Slightly Off Broadway reviewed by Rob Stevens

slightly

Chromolume Theatre’s Hollywood Fringe Festival offering is writer/director/performer Bonnie Joy Sludikoff’s Slightly Off-Broadway. The title does not refer to the smaller New York City theatres but to Sludikoff’s parody lyrics to well-known Broadway songs. Sludikoff proves to be a clever little parodist, not quite at the level of Gerard Alessandrini’s Forbidden Broadway, but she’s young and has time to grow into her role.

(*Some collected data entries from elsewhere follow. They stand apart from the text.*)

Lemma reads_insert_ne h p xs l o : block p ≠ Some l → reads h p xs → reads (Mem (<[l := o]> (cells h)) (calls h)) p xs.
Proof.
  intros Hne (l' & o' & rest & Hp & Ho & Hd). exists l', o', rest. split_and!; [done| |done].
  simpl. rewrite lookup_insert_ne //. congruence.
Qed.

(** An array of [n] blocks of a size, from block [i] on, is the first of them and the rest. *)
Lemma first_block {A} (size n : nat) (xs : list A) :
  length xs = S n * size → ∃ (xs1 xs2 : list A), xs = xs1 ++ xs2 ∧ length xs1 = size ∧ length xs2 = n * size.
Proof.
  intros Hl. exists (take size xs), (drop size xs). rewrite take_drop length_take length_drop.
  split_and!; [done|lia..].
Qed.

Section equality.
Context (size : nat) (eq : element_pointer → element_pointer → cmd heap bool) (h : heap).
Hypothesis eq_spec : ∀ p q xs ys, length xs = size → length ys = size → reads h p xs → reads h q ys →
  eq p q h = (Done (equal_all xs ys), h).

Lemma array_eq_from_spec n i p q xs ys :
  length xs = n * size → length ys = n * size →
  reads h (element size p i) xs → reads h (element size q i) ys →
  array_eq_from eq size p q i n h = (Done (equal_all xs ys), h).
Proof.
  revert i xs ys. induction n as [|n IH]; intros i xs ys Hxs Hys Hp Hq.
  - by destruct xs, ys.
  - destruct (first_block _ _ _ Hxs) as (xs1 & xs2 & -> & Hx1 & Hx2).
    destruct (first_block _ _ _ Hys) as (ys1 & ys2 & -> & Hy1 & Hy2).
    apply reads_app in Hp as [Hp1 Hp2]. apply reads_app in Hq as [Hq1 Hq2].
    rewrite Hx1 -element_S in Hp2. rewrite Hy1 -element_S in Hq2.
    rewrite equal_all_app; [lia|]. cbn [array_eq_from].
    rewrite (bind_done _ _ _ _ _ (eq_spec _ _ _ _ Hx1 Hy1 Hp1 Hq1)).
    destruct (equal_all xs1 ys1); simpl; [by apply IH|done].
Qed.
End equality.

Her current show is very much a young person’s show with a lot of the songs dealing with social media from “On My Phone” (to the music from Les Miserables) to “A Whole New Girl” (Aladdin) about dating on Tinder to “Something That’s Mean” (Little Shop of Horrors) about FaceBook revenge. A ticking biological clock “Maybe” (Annie), the high cost of visiting Disneyland “The Fast Pass Line” (The Lion King), obsessions with Lin Manuel Miranda “So Stoked” (Mary Poppins) and TV’s Law and Order SVU “Officer Benson” (West Side Story) are other fodder for parody. Even the Fringe Festival itself gets “What I Did for Fringe” (A Chorus Line). The hour long show features 20 numbers and moves effortlessly from one to the other. Musical director Paul Cady provides great accompaniment to the cast of five—Sludikoff, Kelvin Ralph Chou, Rita Outtrim, Ken Maurice Purnell and Eleen Hsu-Wendlandt. The voices aren’t the strongest in Fringe but they are pleasant enough and seem to grow stronger as the show progresses.